> Information provided:
Lemma drop_pools_ok fuel this ps ls s :
  objc_ok s → NoDup ps → Forall2 (λ p l, ∃ t, objects s !! p = Some (pool_entry this p t l)) ps ls →
  releasable s (concat ls) →
  ∃ s', for_each (drop_pool (release fuel) this) ps s = Ret s' ∧ objc_ok s' ∧ same_pools s s' ∧
    ∀ q, objects s' !! q = if decide (q ∈ ps) then None
                           else if decide (q = nil_id) then objects s !! q else lower (occ (concat ls) q) (objects s !! q).
Proof.
  intros Hok Hnd Hall. revert s Hok Hall. revert ls. induction Hnd as [|p ps Hni Hnd IH]; intros ls s Hok Hall Hrel.
  { apply Forall2_nil_inv_l in Hall as ->. exists s. split_and!; [done..|]. intros q.
    rewrite (decide_False (P := q ∈ [])) by apply not_elem_of_nil. by case_decide. }
  apply Forall2_cons_inv_l in Hall as (l & ls' & [t Hp] & Hall & ->). cbn [concat for_each] in *.
  destruct (drop_pool_ok fuel this p t l s Hok Hp) as (s1 & -> & Hok1 & Hs1 & Ho1).
  { intros q Hq Hn. destruct (Hrel q) as (n & ? & Hle); [apply elem_of_app; by left|done|]. exists n. split; [done|].
    rewrite occ_app in Hle. pose proof (occ_nonneg (concat ls') q). lia. }
  assert (∀ x h rc i, objects s !! x = Some (mkEntry (NSAutoreleasePoolHostObject h i) rc) → x ∉ l ++ concat ls') as Hpool.
  { intros x h rc i Hx Hin. destruct (Hrel x Hin) as (n & Hpl & _).
    - apply (proj2 (proj2 Hok) x _ NSAutoreleasePool Hx eq_refl).
    - unfold plain in Hpl. rewrite Hx in Hpl. done. }
  cbn [mbind outcome_bind]. destruct (IH ls' s1 Hok1) as (s2 & -> & Hok2 & Hs2 & Ho2).
  - apply Forall2_same_length_lookup in Hall as [Hlen Hall]. apply Forall2_same_length_lookup. split; [done|].
    intros i x k Hx Hk. destruct (Hall i x k Hx Hk) as [t' Ht']. exists t'. rewrite Ho1.
    rewrite decide_False by (intros ->; apply Hni; by eapply list_elem_of_lookup_2).
    rewrite occ_zero by (apply Hpool in Ht'; rewrite elem_of_app in Ht'; tauto). by case_decide.
  - intros q Hq Hn. destruct (Hrel q) as (n & Hpl & Hle); [apply elem_of_app; by right|done|]. rewrite occ_app in Hle.
    pose proof (occ_pos _ _ Hq). pose proof (occ_nonneg l q). exists (n - occ l q). split; [|lia].
    unfold plain in *. rewrite Ho1, decide_False, decide_False, Hpl by (done || (intros ->; by rewrite Hp in Hpl)).
    unfold lower. destruct (Z.eqb_spec (occ l q) 0) as [->|]; [by rewrite Z.sub_0_r|]. by rewrite (proj2 (Z.eqb_neq _ _)) by lia.
  - exists s2. split_and!; [done|done|unfold same_pools in *; intuition congruence|]. intros q. rewrite Ho2, Ho1, occ_app.
    destruct (decide (q ∈ ps)) as [Hq|Hq]; [by rewrite decide_True by (by right)|].
    destruct (decide (q = p)) as [->|Hqp].
    { rewrite (decide_True (P := p ∈ _)) by (by left). case_decide; [done|]. unfold lower. by destruct (_ =? _). }
    rewrite (decide_False (P := q ∈ p :: ps)) by (rewrite elem_of_cons; tauto).
    destruct (decide (q = nil_id)) as [|Hn]; [done|]. apply lower_lower; [apply occ_nonneg..|].
    intros h n Hqe Hpos. destruct (decide (q ∈ l ++ concat ls')) as [Hin|Hni'].
    + destruct (Hrel q Hin Hn) as (k & Hpl & Hle). unfold plain in Hpl. rewrite Hqe in Hpl. injection Hpl as _ <-. by rewrite <- occ_app.
    + rewrite <- occ_app, occ_zero in Hpos by done. lia.
Qed.

(** The objects of pools, in the order of the stack. *)
Definition pool_list (s : ObjC) (p : Z) : list Z :=
  match objects s !! p with Some (mkEntry (NSAutoreleasePoolHostObject _ l) _) => l | _ => [] end.

Lemma rfind_last x l l' : x ∉ l' → rfind x (l ++ x :: l') = Some (length l).
Proof.
  intros Hx. assert (rfind x l' = None) as Hn.
  { induction l' as [|y l' IH]; [done|]. apply not_elem_of_cons in Hx as [Hxy Hx]. simpl. rewrite IH by done.
    by rewrite decide_False. }
  induction l as [|y l IH]; simpl; [rewrite Hn; by rewrite decide_True|by rewrite IH].
Qed.

Lemma occ_perm l l' p : l ≡ₚ l' → occ l p = occ l' p.
Proof. intros H. unfold occ. f_equal. by apply (Permutation_count_occ Z.eq_dec). Qed.

Lemma drain_spec fuel s this below above t :
  objc_ok s → pool_stacks s !! thread s = Some (below ++ this :: above) → NoDup (this :: above) →
  objects s !! this = Some (mkEntry (NSAutoreleasePoolHostObject (thread s) t) (Some 1)) →
  (∀ p, p ∈ above → ∃ th l, objects s !! p = Some (mkEntry (NSAutoreleasePoolHostObject th l) (Some 1))) →
  releasable s (flat_map (pool_list s) (this :: above)) →
  ∃ s', release (S fuel) this s = Ret s' ∧ objc_ok s' ∧
    pool_stacks s' = <[thread s := below]> (pool_stacks s) ∧
    ∀ q, q ≠ nil_id → objects s' !! q =
      if decide (q ∈ this :: above) then None
      else lower (occ (flat_map (pool_list s) (this :: above)) q) (objects s !! q).
Proof.
  intros Hok Hst Hnd Hthis Habove Hrel.
  assert (this ≠ nil_id) as Hnil by (by apply (proj2 (proj2 Hok) this _ NSAutoreleasePool Hthis)).
  pose proof (receiver_instance _ _ _ NSAutoreleasePool Hok Hthis eq_refl) as Hr.
  set (s1 := set_pools (<[thread s := below]> (pool_stacks s))
    (set_objects (<[this := mkEntry (NSAutoreleasePoolHostObject (thread s) t) None]> (objects s)) s)).
  assert (release (S fuel) this s = for_each (drop_pool (release fuel) this) (rev (this :: above)) s1) as ->.
  { unfold release at 1, release_with. rewrite (proj2 (Z.eqb_neq _ _)) by done. cbn [send_release]. rewrite Hr. simpl. unfold decrement_refcount. rewrite Hthis. simpl.
    unfold pool_dealloc, borrow_pool. simpl. rewrite lookup_insert_eq. simpl. rewrite bool_decide_eq_true_2 by done. simpl.
    rewrite Hst. simpl. apply NoDup_cons in Hnd as [Hni _]. rewrite rfind_last by done. simpl.
    by rewrite take_app_length, drop_app_length. }
  assert (objc_ok s1) as Hok1.
  { refine (objc_ok_entry s this _ (mkEntry (NSAutoreleasePoolHostObject (thread s) t) None) Hok Hthis eq_refl _). by eexists. }
  assert (∀ q, q ≠ this → objects s1 !! q = objects s !! q) as Hs1 by (intros q Hq; unfold s1; simpl; by rewrite lookup_insert_ne).
  set (pools := this :: above) in *. assert (concat (pool_list s <$> rev pools) ≡ₚ flat_map (pool_list s) pools) as Hperm.
  { rewrite flat_map_concat_map. change (map (pool_list s) pools) with (pool_list s <$> pools). f_equiv.
    by rewrite <- (Permutation_rev pools). }
  assert (releasable s1 (concat (pool_list s <$> rev pools))) as Hrel1.
  { intros p Hp Hn. rewrite Hperm in Hp. destruct (Hrel p Hp Hn) as (n & Hpl & Hle). exists n. rewrite (occ_perm _ _ _ Hperm).
    split; [|done]. unfold plain in *. rewrite Hs1; [done|]. intros ->. by rewrite Hthis in Hpl. }
  destruct (drop_pools_ok fuel this (rev pools) (pool_list s <$> rev pools) s1 Hok1) as (s' & -> & Hok' & Hs' & Ho).
  - by rewrite <- (Permutation_rev pools).
  - apply Forall2_fmap_r, Forall_Forall2_diag, Forall_forall. intros p Hp. rewrite <- (Permutation_rev pools) in Hp. unfold pool_entry, pool_list.
    destruct (decide (p = this)) as [->|Hne].
    + exists (thread s). unfold s1. simpl. by rewrite lookup_insert_eq, Hthis.
    + apply elem_of_cons in Hp as [?|Hp]; [done|]. destruct (Habove p Hp) as (th & l & E). exists th. by rewrite Hs1, E.
  - done.
  - exists s'. split_and!; [done|done|by rewrite (proj1 Hs')|]. intros q Hq. rewrite Ho, (occ_perm _ _ _ Hperm).
    rewrite (decide_ext (q ∈ rev pools) (q ∈ pools)) by (by rewrite <- (Permutation_rev pools)).
    destruct (decide (q ∈ pools)) as [|Hni]; [done|]. rewrite decide_False by done. rewrite Hs1; [done|].
    intros ->. apply Hni. by left.
Qed.

(** ** Counting references *)

Lemma increment_plain s p n :
  objc_ok s → plain s p n → 0 ≤ n → n + 1 < U32_MOD →
  retain p s = Ret (p, set_objects (<[p := mkEntry TrivialHostObject (Some (n + 1))]> (objects s)) s) ∧
  objc_ok (set_objects (<[p := mkEntry TrivialHostObject (Some (n + 1))]> (objects s)) s).
Proof.
  intros Hok Hp H0 Hn. assert (p ≠ nil_id) as Hnil by (by apply (proj2 (proj2 Hok) p _ NSObject Hp)). split.
  - unfold retain, send_retain. rewrite (proj2 (Z.eqb_neq _ _)) by done. rewrite (receiver_instance _ _ _ NSObject Hok Hp eq_refl). simpl.
    unfold increment_refcount. rewrite Hp. simpl. by rewrite u32_ok by lia.
  - eapply objc_ok_entry; [done|done|done|by eexists].
Qed.

(** [autorelease] adds an object to the pool at the top of the stack. *)
Lemma autorelease_adds s p n below pool t l :
  objc_ok s → plain s p n → pool_stacks s !! thread s = Some (below ++ [pool]) →
  objects s !! pool = Some (mkEntry (NSAutoreleasePoolHostObject t l) (Some 1)) →
  autorelease p s = Ret (p, set_objects (<[pool := mkEntry (NSAutoreleasePoolHostObject t (l ++ [p])) (Some 1)]> (objects s)) s).
Proof.
  intros Hok Hp Hst Hpool. assert (p ≠ nil_id) as Hnil by (by apply (proj2 (proj2 Hok) p _ NSObject Hp)).
  unfold autorelease, send_autorelease. rewrite (proj2 (Z.eqb_neq _ _)) by done. rewrite (receiver_instance _ _ _ NSObject Hok Hp eq_refl). simpl.
  unfold class_addObject. rewrite Hst. simpl. rewrite last_snoc.
  rewrite (receiver_instance _ _ _ NSAutoreleasePool Hok Hpool eq_refl). simpl. unfold pool_addObject, borrow_pool. by rewrite Hpool.
Qed.

(** C21: draining an autorelease pool.  Releasing a pool of the running thread takes it and
    all pools above it off the thread's stack and deallocates them, and releases every
    object they hold as many times as it was added: an object whose references are used
    up is deallocated, any other loses that many references, and nothing else changes. *)
Theorem drain_releases fuel s this below above t :
  objc_ok s → pool_stacks s !! thread s = Some (below ++ this :: above) → NoDup (this :: above) →
  objects s !! this = Some (mkEntry (NSAutoreleasePoolHostObject (thread s) t) (Some 1)) →
  (∀ p, p ∈ above → ∃ th l, objects s !! p = Some (mkEntry (NSAutoreleasePoolHostObject th l) (Some 1))) →
  releasable s (flat_map (pool_list s) (this :: above)) →
  ∃ s', release (S fuel) this s = Ret s' ∧ objc_ok s' ∧
    pool_stacks s' = <[thread s := below]> (pool_stacks s) ∧
    ∀ q, q ≠ nil_id → objects s' !! q =
      if decide (q ∈ this :: above) then None
      else lower (occ (flat_map (pool_list s) (this :: above)) q) (objects s !! q).
Proof. apply drain_spec. Qed.
(** * TinyCompiled: lexer, parser and NASM generator

    A shallow embedding of the TinyCompiled compiler core
    ([src/lexer], [src/parser], [src/generator], [src/compiler]) and the
    verification of its specification.

    Characters are Rocq [ascii] values, read as the code points 0..255 of
    the Python source string; the character classes below follow Python's
    [str.isspace], [str.isdigit], [str.isalpha] and [str.isalnum] on that
    range. *)

From Stdlib Require Import String Ascii ZArith List Bool Lia.
From Stdlib Require Import Numbers.DecimalString.
From Stdlib Require Import Btauto.
From Stdlib Require Import Sorting.Permutation Numbers.DecimalNat.
Import ListNotations.

Open Scope string_scope.
Open Scope list_scope.

(** String concatenation ([+] on Python [str]). *)
Infix "+++" := String.append (at level 60, right associativity).

(** ** Python exceptions the pipeline can raise *)

Inductive py_error : Type :=
| ValueError                 (** [int(...)] on a malformed literal *)
| TypeError                  (** [None in "xX"] *)
| SyntaxError (line : nat)   (** raised by the parser *)
| FuelExhausted.             (** never raised: the loops are given enough fuel *)

Inductive outcome (A : Type) : Type :=
| Ok (a : A)
| Raise (e : py_error).
Arguments Ok {A} a.
Arguments Raise {A} e.

Definition bind {A B} (m : outcome A) (k : A -> outcome B) : outcome B :=
  match m with
  | Ok a => k a
  | Raise e => Raise e
  end.

Notation "'let*' x := m 'in' k" := (bind m (fun x => k))
  (at level 200, x pattern, m at level 100, k at level 200).

(** ** [src/lexer/token.py] *)

Inductive TokenType : Type :=
| VAR | LOAD | SET | MOVE | ADD | SUB | MUL | DIV | INC | DEC | AND | OR
| XOR | NOT | SHL | SHR | CMP | JMP | JE | JNE | JG | JL | JGE | JLE
| FUNC | ENDFUNC | CALL | RET | LOOP | ENDLOOP | WHILE | ENDWHILE | FOR
| ENDFOR | FROM | TO | STEP | REPEAT | UNTIL | IF | ELSE | ENDIF | PUSH
| POP | PRINT | INPUT | HALT | NOP
| REGISTER | IDENTIFIER | NUMBER | LABEL
| EQ | NEQ | GT | LT | GTE | LTE
| COMMA | COLON | NEWLINE | EOF.
(** * Default extraction from JSON schemas: a model of [json_schema_operations.py]

    The development embeds the two functions of the module,
    [change_encoding] and [extract_schema_defaults], as Rocq functions over a
    type of Python values, and proves the properties of the default
    extraction that its specification states.

    Conventions of the embedding:
    - a Python [dict] is an association list, because the order in which
      [for i, j in iteritems(...)] visits the properties matters once the
      loop body assigns to [schema["properties"]]. The list of a dict that
      is given is in the order in which that dict iterates. The list of a
      dict that the code builds is in the order of insertion: this is how
      it iterates on Python 3.7 and later, and what is proved of the order
      of a built dict is proved for Python 3 only; on Python 2 a dict
      iterates in the order of its hash table, and the order of such a list
      stands for nothing;
    - the only object the code ever mutates is the dict bound to [schema];
      it is threaded through the functions as an explicit state, and every
      other value is immutable and can be shared freely;
    - Python exceptions are the [Err] results of an error monad;
    - the recursion of [extract_schema_defaults] is not structural (a local
      reference may lead back to an enclosing node), so the function takes
      the number of nested calls the interpreter still allows; exhausting it
      is Python's [RecursionError];
    - the recursion of [change_encoding] is structural: [change_encoding] is
      the function short of the interpreter's limit, which is what a call
      from [extract_schema_defaults] gets in this model, and
      [change_encoding_within] is the function with the nested calls
      counted, which raises [RecursionError] on a value nested more deeply
      than the limit allows;
    - the module runs on Python 2 and on Python 3 (it tests
      [sys.version_info]); the version decides what a string literal of the
      source is, whether text and bytes can be equal, and which strings
      [change_encoding] encodes;
    - the operating system, the file system, the JSON parser and the codec
      registry are not part of the module: with the version, they are the
      fields of an [environment]. *)

From Stdlib Require Import List String Ascii ZArith Bool Lia.
Import ListNotations.
Open Scope string_scope.

Set Warnings "-register-all".

(** ** Python values *)

(** A Python string is either text ([str] on Python 3, [unicode] on
    Python 2) or a byte string ([bytes] on Python 3, [str] on Python 2).
    Text is held in its UTF-8 form. *)
Inductive pystr : Type :=
| Text (s : string)
| Bytes (s : string).

(** The values [json.load] produces, closed under [change_encoding]: the
    keys of a dict are strings. A float is a decimal mantissa and exponent;
    the code only ever tests it for truth. *)
Inductive pyval : Type :=
| PNone
| PBool (b : bool)
| PInt (z : Z)
| PFloat (mantissa exponent : Z)
| PStr (s : pystr)
| PList (l : list pyval)
| PDict (d : list (pystr * pyval)).

Definition pydict : Type := list (pystr * pyval).

(** ** Exceptions and results *)

Inductive exn : Type :=
| AttributeError
| KeyError
| TypeError
| RecursionError       (* a RuntimeError on Python 2 *)
| LookupError          (* unknown encoding *)
| UnicodeEncodeError
| UnicodeDecodeError
| IOError              (* the file cannot be opened *)
| ValueError.          (* the file is not a JSON document *)

Inductive result (A : Type) : Type :=
| Ok (a : A)
| Err (e : exn).

Arguments Ok {A} a.
Arguments Err {A} e.

Definition bind {A B : Type} (m : result A) (k : A -> result B) : result B :=
  match m with
  | Ok a => k a
  | Err e => Err e
  end.

Notation "x <- m ;; k" := (bind m (fun x => k))
  (at level 61, m at next level, right associativity).
Notation "' p <- m ;; k" := (bind m (fun x => let p := x in k))
  (at level 61, p pattern, m at next level, right associativity).

(** ** The environment of the module *)

Record environment : Type := {
  (** [sys.version_info[0] >= 3] *)
  py3 : bool;
  (** [text.encode(encoding)]: the codec registry *)
  codec_encode : string -> string -> result string;
  (** [os.sep] *)
  os_sep : ascii;
  (** [os.path.normpath] *)
  normpath : string -> string;
  (** [os.path.join(base, *segments)] *)
  path_join : string -> list string -> string;
  (** [os.getcwd()] *)
  getcwd : string;
  (** [json.load(open(path, 'r'))] *)
  load_json : string -> result pyval
}.

(** ** Strings *)

(** [s.split(sep)] for a one-character separator. *)
Fixpoint split (sep : ascii) (s : string) : list string :=
  match s with
  | EmptyString => [EmptyString]
  | String c s' =>
      if Ascii.eqb c sep then EmptyString :: split sep s'
      else match split sep s' with
           | [] => [String c EmptyString]
           | w :: ws => String c w :: ws
           end
  end.

(** [s[n:]] for a byte string. *)
Fixpoint drop (n : nat) (s : string) : string :=
  match n, s with
  | O, _ => s
  | S n', String _ s' => drop n' s'
  | S _, EmptyString => EmptyString
  end.

(** A byte [10xxxxxx] continues the UTF-8 form of a character. *)
Definition is_continuation (c : ascii) : bool :=
  match c with
  | Ascii _ _ _ _ _ _ b6 b7 => b7 && negb b6
  end.

Fixpoint skip_continuation (s : string) : string :=
  match s with
  | EmptyString => EmptyString
  | String c s' => if is_continuation c then skip_continuation s' else s
  end.

(** [s[n:]] for text: [n] characters are dropped, each with all the bytes
    of its UTF-8 form. *)
Fixpoint drop_chars (n : nat) (s : string) : string :=
  match n, s with
  | O, _ => s
  | S n', String _ s' => drop_chars n' (skip_continuation s')
  | S _, EmptyString => EmptyString
  end.

Definition is_ascii_char (c : ascii) : bool :=
  match c with
  | Ascii _ _ _ _ _ _ _ b7 => negb b7
  end.

Fixpoint is_ascii (s : string) : bool :=
  match s with
  | EmptyString => true
  | String c s' => is_ascii_char c && is_ascii s'
  end.

Definition raw (s : pystr) : string :=
  match s with
  | Text t => t
  | Bytes t => t
  end.

Section Python.

Variable E : environment.

(** A string literal of the source: text on Python 3, bytes on Python 2. *)
Definition lit (s : string) : pystr :=
  if py3 E then Text s else Bytes s.

(** [a == b] on strings. Python 3 never equates text and bytes; Python 2
    equates them when the byte string is ASCII and spells the same text. *)
Definition str_eqb (a b : pystr) : bool :=
  match a, b with
  | Text x, Text y => String.eqb x y
  | Bytes x, Bytes y => String.eqb x y
  | Text x, Bytes y => negb (py3 E) && is_ascii y && String.eqb x y
  | Bytes x, Text y => negb (py3 E) && is_ascii x && String.eqb x y
  end.

(** [v == "literal"] for an arbitrary value [v]. *)
Definition eq_lit (v : pyval) (s : string) : bool :=
  match v with
  | PStr t => str_eqb t (lit s)
  | _ => false
  end.

(** [v in ["l1", "l2", ...]] *)
Definition in_lits (v : pyval) (ls : list string) : bool :=
  existsb (eq_lit v) ls.

(** Truth value of an object, as tested by [if d]. *)
Definition truthy (v : pyval) : bool :=
  match v with
  | PNone => false
  | PBool b => b
  | PInt z => negb (Z.eqb z 0)
  | PFloat m _ => negb (Z.eqb m 0)
  | PStr s => negb (String.eqb (raw s) "")
  | PList l => match l with [] => false | _ => true end
  | PDict d => match d with [] => false | _ => true end
  end.

(** ** Dictionaries *)

Fixpoint lookup (k : pystr) (d : pydict) : option pyval :=
  match d with
  | [] => None
  | (k', v) :: d' => if str_eqb k' k then Some v else lookup k d'
  end.

(** [d[k] = v]: an existing key keeps its place (and its key object), a new
    one goes last, where Python 3.7 and later iterate it. *)
Fixpoint dict_set (d : pydict) (k : pystr) (v : pyval) : pydict :=
  match d with
  | [] => [(k, v)]
  | (k', v') :: d' =>
      if str_eqb k' k then (k', v) :: d' else (k', v') :: dict_set d' k v
  end.

(** [dict(pairs)] *)
Definition dict (pairs : list (pystr * pyval)) : pydict :=
  fold_left (fun d kv => dict_set d (fst kv) (snd kv)) pairs [].

(** [k in d.keys()] *)
Definition has_key (k : pystr) (d : pydict) : bool :=
  existsb (fun kv => str_eqb (fst kv) k) d.

(** [o.get(k)]: only a dict has the method. *)
Definition py_get (o : pyval) (k : pystr) : result pyval :=
  match o with
  | PDict d => Ok (match lookup k d with Some v => v | None => PNone end)
  | _ => Err AttributeError
  end.

(** [o[k]] for an [o] already known to be a dict. *)
Definition py_getitem (o : pyval) (k : pystr) : result pyval :=
  match o with
  | PDict d => match lookup k d with Some v => Ok v | None => Err KeyError end
  | _ => Err TypeError
  end.

(** [o[k] = v] *)
Definition py_setitem (o : pyval) (k : pystr) (v : pyval) : result pyval :=
  match o with
  | PDict d => Ok (PDict (dict_set d k v))
  | _ => Err TypeError
  end.

(** [iteritems(o)], that is [o.items()] *)
Definition iteritems (o : pyval) : result pydict :=
  match o with
  | PDict d => Ok d
  | _ => Err AttributeError
  end.

(** [o.keys()] *)
Definition py_keys (o : pyval) : result (list pystr) :=
  match o with
  | PDict d => Ok (map fst d)
  | _ => Err AttributeError
  end.

(** [o.startswith("literal")] *)
Definition startswith (o : pyval) (p : string) : result bool :=
  match o with
  | PStr (Text s) => Ok (String.prefix p s)
  | PStr (Bytes s) => if py3 E then Err TypeError else Ok (String.prefix p s)
  | _ => Err AttributeError
  end.

(** ** [change_encoding] *)

(** The [basestring] branch: [jsonObject.encode(encoding)]. On Python 3 a
    byte string is not a [basestring] and falls through to the last branch;
    on Python 2 it is decoded as ASCII first. *)
Definition encode_string (s : pystr) (encoding : string) : result pystr :=
  match s with
  | Text t => b <- codec_encode E encoding t ;; Ok (Bytes b)
  | Bytes t =>
      if py3 E then Ok (Bytes t)
      else if is_ascii t then b <- codec_encode E encoding t ;; Ok (Bytes b)
      else Err UnicodeDecodeError
  end.

(** The nested calls are not counted here: this is the result of the source
    whenever the interpreter's recursion limit is not reached.
    [change_encoding_within] below counts them. *)
Fixpoint change_encoding (jsonObject : pyval) (encoding : string)
  {struct jsonObject} : result pyval :=
  match jsonObject with
  | PDict d =>
      pairs <- (fix items (l : pydict) : result (list (pystr * pyval)) :=
                  match l with
                  | [] => Ok []
                  | (key, value) :: l' =>
                      k <- encode_string key encoding ;;
                      v <- change_encoding value encoding ;;
                      r <- items l' ;;
                      Ok ((k, v) :: r)
                  end) d ;;
      Ok (PDict (dict pairs))
  | PList l =>
      l' <- (fix elems (l : list pyval) : result (list pyval) :=
               match l with
               | [] => Ok []
               | i :: l' =>
                   v <- change_encoding i encoding ;;
                   r <- elems l' ;;
                   Ok (v :: r)
               end) l ;;
      Ok (PList l')
  | PStr s => s' <- encode_string s encoding ;; Ok (PStr s')
  | _ => Ok jsonObject
  end.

> Task goal: Go through the entries and report every line with the string "KeyError".

> Reply:
| KeyError
  | PDict d => match lookup k d with Some v => Ok v | None => Err KeyError end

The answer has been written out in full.